● **Task statement**
Reproduce exactly the lines below from the one containing "(let (w, n) := Consumer.run_vu cfg 1%N (repeat timeout 100)" through the one containing "Proof. vm_compute. repeat split. Qed.", including both, and nothing else.

● **Listed records**

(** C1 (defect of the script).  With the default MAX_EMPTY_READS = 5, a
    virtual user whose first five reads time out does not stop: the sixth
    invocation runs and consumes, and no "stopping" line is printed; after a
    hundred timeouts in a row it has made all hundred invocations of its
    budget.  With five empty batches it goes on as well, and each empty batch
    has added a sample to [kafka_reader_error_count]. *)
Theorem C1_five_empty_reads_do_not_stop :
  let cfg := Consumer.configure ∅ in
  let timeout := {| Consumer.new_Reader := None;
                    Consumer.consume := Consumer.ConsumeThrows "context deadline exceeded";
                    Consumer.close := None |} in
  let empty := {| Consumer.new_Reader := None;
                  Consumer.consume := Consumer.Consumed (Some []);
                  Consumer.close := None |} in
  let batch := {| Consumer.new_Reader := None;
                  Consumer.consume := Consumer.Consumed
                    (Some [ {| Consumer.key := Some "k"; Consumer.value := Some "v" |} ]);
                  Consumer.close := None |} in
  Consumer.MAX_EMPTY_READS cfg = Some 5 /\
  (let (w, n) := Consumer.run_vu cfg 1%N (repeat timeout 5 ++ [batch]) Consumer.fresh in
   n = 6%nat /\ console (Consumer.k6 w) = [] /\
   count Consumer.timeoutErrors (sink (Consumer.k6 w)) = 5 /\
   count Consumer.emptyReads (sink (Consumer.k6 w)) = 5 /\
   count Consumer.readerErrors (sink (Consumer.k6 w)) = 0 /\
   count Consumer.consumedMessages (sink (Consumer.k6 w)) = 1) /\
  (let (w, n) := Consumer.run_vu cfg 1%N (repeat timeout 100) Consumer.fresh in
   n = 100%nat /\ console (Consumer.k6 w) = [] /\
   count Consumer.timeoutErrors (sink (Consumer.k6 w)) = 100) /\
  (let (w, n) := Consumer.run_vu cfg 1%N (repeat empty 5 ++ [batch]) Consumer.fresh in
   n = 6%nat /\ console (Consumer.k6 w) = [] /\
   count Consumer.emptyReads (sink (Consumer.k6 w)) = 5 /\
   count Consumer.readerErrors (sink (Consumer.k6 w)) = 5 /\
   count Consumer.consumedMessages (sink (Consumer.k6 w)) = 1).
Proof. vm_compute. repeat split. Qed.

--

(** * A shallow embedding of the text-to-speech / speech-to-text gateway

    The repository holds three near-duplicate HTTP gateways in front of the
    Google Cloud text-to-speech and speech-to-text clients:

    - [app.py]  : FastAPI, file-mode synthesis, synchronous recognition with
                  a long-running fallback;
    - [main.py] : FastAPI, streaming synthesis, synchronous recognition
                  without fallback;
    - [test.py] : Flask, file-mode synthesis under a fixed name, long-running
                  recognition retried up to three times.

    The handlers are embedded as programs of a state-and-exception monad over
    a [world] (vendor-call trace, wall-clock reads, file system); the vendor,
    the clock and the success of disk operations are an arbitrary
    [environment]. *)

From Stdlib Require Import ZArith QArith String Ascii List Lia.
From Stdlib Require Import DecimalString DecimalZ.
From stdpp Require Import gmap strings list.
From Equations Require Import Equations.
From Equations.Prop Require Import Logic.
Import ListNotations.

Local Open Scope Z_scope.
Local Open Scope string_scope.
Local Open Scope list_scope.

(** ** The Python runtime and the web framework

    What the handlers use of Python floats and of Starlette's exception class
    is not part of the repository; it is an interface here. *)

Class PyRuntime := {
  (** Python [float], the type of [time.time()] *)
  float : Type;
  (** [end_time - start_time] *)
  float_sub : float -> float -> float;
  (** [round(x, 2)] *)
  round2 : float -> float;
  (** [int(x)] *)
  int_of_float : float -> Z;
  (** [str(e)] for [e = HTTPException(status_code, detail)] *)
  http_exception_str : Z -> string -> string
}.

● **Answer to the problem**
  (let (w, n) := Consumer.run_vu cfg 1%N (repeat timeout 100) Consumer.fresh in
   n = 100%nat /\ console (Consumer.k6 w) = [] /\
   count Consumer.timeoutErrors (sink (Consumer.k6 w)) = 100) /\
  (let (w, n) := Consumer.run_vu cfg 1%N (repeat empty 5 ++ [batch]) Consumer.fresh in
   n = 6%nat /\ console (Consumer.k6 w) = [] /\
   count Consumer.emptyReads (sink (Consumer.k6 w)) = 5 /\
   count Consumer.readerErrors (sink (Consumer.k6 w)) = 5 /\
   count Consumer.consumedMessages (sink (Consumer.k6 w)) = 1).
Proof. vm_compute. repeat split. Qed.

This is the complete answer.